A little goes a long way when it comes to adjectives. And you can have too much of a good thing sometimes (even—dare I say it? —chocolate).
While adjectives help your readers get a clearer picture of the person or thing you want them to see, not every adjective is essential. Eliminating one may improve a sentence.
Here’s an example:
- The expedition climbed the high mountain.
No need for that adjective in front of mountain; we know mountains are high.
- Three-year-old Davis cheered for the brave superhero.
Bravery is one of the characteristics that makes a superhero a superhero. Strong nouns don’t need the assistance of an adjective.
How about this:
- The furry cat chased the small mouse into a dark hole in the ground.

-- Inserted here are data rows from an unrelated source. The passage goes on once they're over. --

(* ===== verification/Mcp.v ===== *)
(** * Mcp: the tools of the MCP server

    Models src/server/internal/mcpserver: mcpserver.go's authentication and tool
    registration, and the tools on users, the organization, the audit log,
    devices and workspaces. The tools on functions are in [McpFunctions], the
    table of sessions in [McpSessions]. The library that speaks the protocol
    decodes a call's arguments and hands over the [Authorization] header of that
    very call; a tool answers with JSON or with the text of an error. *)

From stdpp Require Import sorting.
From S2P Require Import Prelude GoNum GoTime GoURL Manifest Types Authz Settings Store StoreCreds Service.
From S2P Require Import Tokens Sessions CLIAuth Functions Api ApiWorkspaces ApiMe.

(** ** mcpserver.go *)

(** The text of a failed call: a message of its own, or that of the use case's
    error, with the hint of [deployToolError] or without. *)
Inductive ToolError :=
| ErrorText (m : Msg)
| ServiceMessage (e : Error)
| ManifestHint (e : Error).

Definition errors_New (s : string) : ToolError := ErrorText (Text s).

(** [toolError]: the use cases answer with [service.Error]s only. *)
Definition toolError (e : Error) : ToolError := ServiceMessage e.

Definition tool_refuse {A} (s : string) : M ToolError A := throw (errors_New s).

Section Mcp.
Context {U : UnicodeTables} {J : JsonText} {S : JsonStream} {N : JsonAny} {I : IdGen}.

(** [a] is [h.auth]; [hdr] the value of [Authorization]. *)
Definition authenticateHeader (a : Auth) (hdr : string) : M AuthErr User :=
  let raw := trim_prefix hdr "Bearer " in
  if negb (has_prefix hdr "Bearer ") || negb (has_prefix raw AccessTokenPrefix) then throw ErrUnauthenticated
  else
    do! n <- time_Now;
    match AccessTokenAudience a n raw with
    | None => throw ErrUnauthenticated
    | Some aud =>
        if negb (aud == "") && negb (aud == AudienceMCP) then throw ErrUnauthenticated
        else
          do! u <- authenticateAccessToken a raw;
          if bool_decide (u_Status u = UserStatusPending) then throw ErrUnauthenticated else ret u
    end.

Definition authentication_required : ToolError := errors_New "authentication required".

(** Every tool's first statement. *)
Definition requireActor (a : Auth) (hdr : string) : M ToolError User :=
  or_err (fun _ => authentication_required) (authenticateHeader a hdr).

(** [ServeHTTP]: 401 with the address of the metadata, or on to the library as
    the user. *)
Inductive McpAnswer := Challenge (www_authenticate : string) | ToLibrary (u : User).

Definition write401 (controlOrigin : string) : McpAnswer :=
  Challenge ("Bearer resource_metadata=" +:+ quoted (trim_suffix controlOrigin "/"
              +:+ "/.well-known/oauth-protected-resource")).

Definition ServeHTTP_mcp {E} (a : Auth) (controlOrigin hdr : string) : M E McpAnswer :=
  do! r <- attempt (authenticateHeader a hdr);
  ret (match r with Ok u => ToLibrary u | Err _ => write401 controlOrigin end).

Definition Enabled {E} : M E bool :=
  do! o <- attempt Organizations_Get;
  ret (match o with
       | Err _ => false
       | Ok o => match ParseOrg (o_Settings o) with Ok s => McpEnabled s | Err _ => false end
       end).

Definition is_org_admin (u : User) : bool := CanUpdateOrgSettings (actor_of u).

(** [registerTools]: the names a session of [u] lists. The blob store and the
    invoker may be missing. *)
Definition users_tools : list string :=
  ["list_users"; "approve_user"; "reject_user"; "set_user_role"; "set_user_status"].
Definition functions_tools (blob invoker : bool) : list string :=
  ["list_functions"; "get_function"; "deploy_function"]
  ++ (if blob then ["get_function_files"] else []) ++ (if invoker then ["invoke_function"] else [])
  ++ ["get_function_logs"; "rollback_function"; "delete_function"].
Definition workspaces_tools : list string :=
  ["list_workspaces"; "create_workspace"; "get_workspace"; "add_workspace_member";
   "set_workspace_member_role"; "remove_workspace_member"].
Definition org_tools : list string :=
  ["get_org_settings"; "update_org_settings"; "list_login_rules"; "replace_login_rules"].
Definition audit_tools : list string := ["list_audit_logs"].
Definition devices_tools : list string := ["list_connected_devices"; "revoke_device"].

Definition registerTools (blob invoker : bool) (u : User) : list string :=
  let for_admin l := if is_org_admin u then l else [] in
  for_admin users_tools ++ functions_tools blob invoker ++ workspaces_tools ++ for_admin org_tools
  ++ for_admin audit_tools ++ devices_tools.

Section Tools.
Context (a : Auth) (hdr : string).

(** ** tools_users.go *)

Definition toUserResult (u : User) : json :=
  JObj [("id", JStr (u_ID u)); ("email", JStr (u_Email u)); ("name", JStr (u_Name u));
        ("role", JStr (role_string (u_Role u))); ("status", JStr (status_string (u_Status u)));
        ("created_at", JStr (Format_RFC3339 0 (u_CreatedAt u)))].

Definition validUserStatus (s : string) : bool := bool_decide (is_Some (parse_status s)).

Definition listUsersHandler (status : string) : M ToolError json :=
  do! u <- requireActor a hdr;
  if negb (status == "") && negb (validUserStatus status) then
    tool_refuse ("status must be " +:+ quoted "active" +:+ ", " +:+ quoted "pending" +:+ ", or " +:+ quoted "disabled")
  else
    do! users <- or_err toolError (ListUsers u);
    ret (JObj [("users", JArr (map toUserResult
           (List.filter (fun v => (status == "") || (status_string (u_Status v) == status)) users)))]).

Definition set_status (status : UserStatus) (userID : string) : M ToolError json :=
  do! u <- requireActor a hdr;
  if userID == "" then tool_refuse "user_id is required"
  else
    do! x <- or_err toolError (PatchUser u userID None (Some (status_string status)));
    ret (toUserResult x.1).

Definition approveUserHandler : string -> M ToolError json := set_status UserStatusActive.
Definition rejectUserHandler : string -> M ToolError json := set_status UserStatusDisabled.

Definition setUserRoleHandler (userID role : string) : M ToolError json :=
  do! u <- requireActor a hdr;
  if (userID == "") || (role == "") then tool_refuse "user_id and role are both required"
  else
    do! x <- or_err toolError (PatchUser u userID (Some role) None);
    ret (toUserResult x.1).

Definition setUserStatusHandler (userID status : string) : M ToolError json :=
  do! u <- requireActor a hdr;
  if (userID == "") || (status == "") then tool_refuse "user_id and status are both required"
  else
    do! x <- or_err toolError (PatchUser u userID None (Some status));
    ret (toUserResult x.1).

(** ** tools_org.go *)

Definition org_out (x : string * Org * Z) : list (string * json) :=
  [("name", JStr x.1.1); ("settings", org_json x.1.2); ("settings_gen", JInt x.2)].

Definition getOrgSettingsHandler : M ToolError json :=
  do! u <- requireActor a hdr;
  if negb (is_org_admin u) then tool_refuse "organization admin required"
  else
    do! x <- or_err toolError GetOrgSettings;
    ret (JObj (org_out x)).

(** [settings] holds the members of the argument, which is decoded to a map and
    printed again. *)
Definition updateOrgSettingsHandler (settings : list (string * json)) : M ToolError json :=
  do! u <- requireActor a hdr;
  match settings with
  | [] => tool_refuse "settings is required (a JSON object with the fields to change)"
  | _ =>
      do! x <- or_err toolError (UpdateOrgSettings u (json_print (json_any (JObj settings))));
      ret (JObj (org_out x.1 ++ (if x.2 : bool then [("open_mode_just_enabled", JBool true)] else [])))
  end.

Definition listLoginRulesHandler : M ToolError json :=
  do! u <- requireActor a hdr;
  if negb (is_org_admin u) then tool_refuse "organization admin required"
  else
    do! rules <- or_err toolError ListLoginRules;
    ret (JObj [("login_rules", JArr (map loginRuleDTO rules))]).

Definition replaceLoginRulesHandler (input : option (list LoginRuleInput)) : M ToolError json :=
  do! u <- requireActor a hdr;
  do! rules <- or_err toolError (ReplaceLoginRules u input);
  ret (JObj [("login_rules", JArr (map loginRuleDTO rules))]).

(** ** tools_audit.go *)

Definition listAuditLogsHandler (cursor : string) (limit : Z) (action userID : string) : M ToolError json :=
  do! u <- requireActor a hdr;
  do! x <- or_err toolError (ListAuditLogs u cursor limit);
  let chosen := List.filter (fun l => ((action == "") || (al_Action l == action))
                                      && ((userID == "") || (al_ActorID l == userID))) x.1 in
  ret (JObj ([("audit_logs", JArr (map AuditLogDTO chosen))] ++ opt_str "next_cursor" x.2)).

(** ** tools_devices.go *)

Definition deviceInfoResult (d : DeviceInfo) : json :=
  obj [("id", JStr (d_ID d)); ("kind", JStr (match d_Kind d with KindCLI => "cli" | KindOAuth => "oauth" end));
       ("name", JStr (d_Name d)); ("created_at", JStr (json_time (d_CreatedAt d)));
       ("last_used_at", match d_LastUsedAt d with Some t => JStr (json_time t) | None => JNull end)].

Definition listConnectedDevicesHandler : M ToolError json :=
  do! u <- requireActor a hdr;
  do! devices <- or_err toolError (ListDevices u);
  ret (JObj [("devices", JArr (map deviceInfoResult devices))]).

Definition revokeDeviceHandler (kind id : string) : M ToolError json :=
  do! u <- requireActor a hdr;
  if (kind == "") || (id == "") then tool_refuse "kind and id are both required"
  else if negb (kind == "cli") && negb (kind == "oauth") then
    tool_refuse ("kind must be " +:+ quoted "cli" +:+ " or " +:+ quoted "oauth")
  else
    run! or_err toolError (RevokeDevice u kind id false);
    ret (JObj [("revoked", JBool true)]).

(** ** tools_workspaces.go *)

Definition workspace_summary (x : Workspace) : list (string * json) :=
  [("id", JStr (w_ID x)); ("name", JStr (w_Name x)); ("settings_gen", JInt (w_SettingsGen x));
   ("created_at", JStr (json_time (w_CreatedAt x)))].

Definition mcp_workspaceDTO (x : Workspace) (members : list WorkspaceMember) : json :=
  obj (workspace_summary x ++ [("members", JArr (map memberDTO members))]).

Definition listWorkspacesHandler : M ToolError json :=
  do! u <- requireActor a hdr;
  do! wss <- or_err toolError (ListWorkspaces u);
  ret (JObj [("workspaces", JArr (map (fun x => obj (workspace_summary x)) wss))]).

Definition createWorkspaceHandler (name : string) : M ToolError json :=
  do! u <- requireActor a hdr;
  if name == "" then tool_refuse "name is required"
  else
    do! x <- or_err toolError (CreateWorkspace u name);
    ret (mcp_workspaceDTO x [mkWorkspaceMember (w_ID x) (u_ID u) RoleAdmin 0 0]).

Definition getWorkspaceHandler (workspaceID : string) : M ToolError json :=
  do! u <- requireActor a hdr;
  if workspaceID == "" then tool_refuse "workspace_id is required"
  else
    do! x <- or_err toolError (GetWorkspace u workspaceID);
    ret (mcp_workspaceDTO x.1.1 x.2).

(** Both [add_workspace_member] and [set_workspace_member_role]. *)
Definition setWorkspaceMemberHandler (workspaceID userID role : string) : M ToolError json :=
  do! u <- requireActor a hdr;
  if (workspaceID == "") || (userID == "") || (role == "") then
    tool_refuse "workspace_id, user_id, and role are all required"
  else
    run! or_err toolError (SetWorkspaceMember u workspaceID userID role);
    ret (obj [("user_id", JStr userID); ("role", JStr role)]).

Definition removeWorkspaceMemberHandler (workspaceID userID : string) : M ToolError json :=
  do! u <- requireActor a hdr;
  if (workspaceID == "") || (userID == "") then tool_refuse "workspace_id and user_id are both required"
  else
    run! or_err toolError (RemoveWorkspaceMember u workspaceID userID);
    ret (JObj [("removed", JBool true)]).
End Tools.
End Mcp.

Do those superfluous adjectives make for interesting writing? I think not.
Be on the lookout for redundant adjectives, especially when you have a strong, descriptive noun. Marketers use this ploy to make their product seem more enticing—“more organic, tasty, beautiful, more [fill in the blank].” Beyond the “new and improved” line, see if you can spot empty adjectives that really don’t add anything to what you need to know about a product. Like “garden vegetable” or “natural minerals.”
As I often tell my editing clients: less is more. Taking the time to choose just the right adjective will often preclude the need for a second (or third). Stuffing a lot of words into a manuscript to give it life and make it exciting often gives the opposite effect.
So don’t be superfluous. That word comes from Latin, meaning “to overflow.” We don’t want to flood our readers with adjectives. Just sprinkle them instead, and your sentences won’t drown from weightiness.